Lemma contents_increasing rws :
  StronglySorted (λ a b, fst a < fst b) rws → offsets_increasing (contents rws).
Proof.
  intros Hs. assert (StronglySorted (λ a b, fst a < fst b) (contents rws)) as Hc.
  { induction Hs as [|row rws Hs IH Ha]; [constructor|]. simpl. destruct (expect (snd row)) as [cps|]; [|done].
    apply StronglySorted_cons. split; [|done]. apply Forall_forall. intros [o c] Hin%list_elem_of_In.
    apply in_flat_map in Hin as ([o' r] & Hin & Hoc). rewrite Forall_forall in Ha.
    specialize (Ha (o', r) (proj2 (list_elem_of_In _ _) Hin)). simpl in *.
    destruct (expect r); [|done]. destruct Hoc as [[= <- <-]|[]]. done. }
  intros i j o1 o2 c1 c2 Hi Hj Hij. exact (StronglySorted_lookup _ _ _ _ _ _ Hc Hi Hj Hij).
Qed.

Lemma foldM_add rws dss :
  rows_ok rws dss → ∀ b ix, builder_rep b ix →
  #(concat (map snd ix)) + #(concat (map snd dss)) < 2 ^ 32 → #ix + #(concat (map snd dss)) < 2 ^ 32 →
  ∃ b', foldM (λ b '(off, r), add b off r) b rws = Ret b' ∧ builder_rep b' (ix ++ contents rws).
Proof.
  induction 1 as [|[off r] [key ds] rws dss (Hoff & Hlay & Hlt) Hrest IH]; intros b ix Hrep H1 H2.
  { exists b. by rewrite app_nil_r. }
  cbn [map snd concat foldM fst] in *. rewrite len_app in *. pose proof (len_nonneg (concat (map snd dss))).
  destruct (add_spec b ix off key ds r Hrep Hlay Hlt) as (b1 & -> & Hrep1); [lia..|]. rewrite bind_ret.
  destruct (IH b1 (grow ix off r) Hrep1) as (b' & -> & Hrep').
  - unfold grow. destruct (expect r) as [cps|] eqn:E; [|rewrite app_nil_r; pose proof (len_nonneg ds); lia].
    pose proof (expect_indexed _ _ _ _ Hlay Hlt E) as [_ ?]. rewrite map_app, concat_app, len_app. simpl. rewrite app_nil_r. lia.
  - unfold grow. destruct (expect r) as [cps|] eqn:E; [|rewrite app_nil_r; pose proof (len_nonneg ds); lia].
    pose proof (expect_indexed _ _ _ _ Hlay Hlt E) as [_ ?]. rewrite len_app, len_cons, len_nil. lia.
  - exists b'. split; [done|]. unfold grow in Hrep'. by rewrite <- app_assoc in Hrep'.
Qed.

-=-=-=-=-

Retype each entry without altering a single word.

> **Answer to this problem**
Lemma contents_increasing rws :
  StronglySorted (λ a b, fst a < fst b) rws → offsets_increasing (contents rws).
Proof.
  intros Hs. assert (StronglySorted (λ a b, fst a < fst b) (contents rws)) as Hc.
  { induction Hs as [|row rws Hs IH Ha]; [constructor|]. simpl. destruct (expect (snd row)) as [cps|]; [|done].
    apply StronglySorted_cons. split; [|done]. apply Forall_forall. intros [o c] Hin%list_elem_of_In.
    apply in_flat_map in Hin as ([o' r] & Hin & Hoc). rewrite Forall_forall in Ha.
    specialize (Ha (o', r) (proj2 (list_elem_of_In _ _) Hin)). simpl in *.
    destruct (expect r); [|done]. destruct Hoc as [[= <- <-]|[]]. done. }
  intros i j o1 o2 c1 c2 Hi Hj Hij. exact (StronglySorted_lookup _ _ _ _ _ _ Hc Hi Hj Hij).
Qed.

Lemma foldM_add rws dss :
  rows_ok rws dss → ∀ b ix, builder_rep b ix →
  #(concat (map snd ix)) + #(concat (map snd dss)) < 2 ^ 32 → #ix + #(concat (map snd dss)) < 2 ^ 32 →
  ∃ b', foldM (λ b '(off, r), add b off r) b rws = Ret b' ∧ builder_rep b' (ix ++ contents rws).
Proof.
  induction 1 as [|[off r] [key ds] rws dss (Hoff & Hlay & Hlt) Hrest IH]; intros b ix Hrep H1 H2.
  { exists b. by rewrite app_nil_r. }
  cbn [map snd concat foldM fst] in *. rewrite len_app in *. pose proof (len_nonneg (concat (map snd dss))).
  destruct (add_spec b ix off key ds r Hrep Hlay Hlt) as (b1 & -> & Hrep1); [lia..|]. rewrite bind_ret.
  destruct (IH b1 (grow ix off r) Hrep1) as (b' & -> & Hrep').
  - unfold grow. destruct (expect r) as [cps|] eqn:E; [|rewrite app_nil_r; pose proof (len_nonneg ds); lia].
    pose proof (expect_indexed _ _ _ _ Hlay Hlt E) as [_ ?]. rewrite map_app, concat_app, len_app. simpl. rewrite app_nil_r. lia.
  - unfold grow. destruct (expect r) as [cps|] eqn:E; [|rewrite app_nil_r; pose proof (len_nonneg ds); lia].
    pose proof (expect_indexed _ _ _ _ Hlay Hlt E) as [_ ?]. rewrite len_app, len_cons, len_nil. lia.
  - exists b'. split; [done|]. unfold grow in Hrep'. by rewrite <- app_assoc in Hrep'.
Qed.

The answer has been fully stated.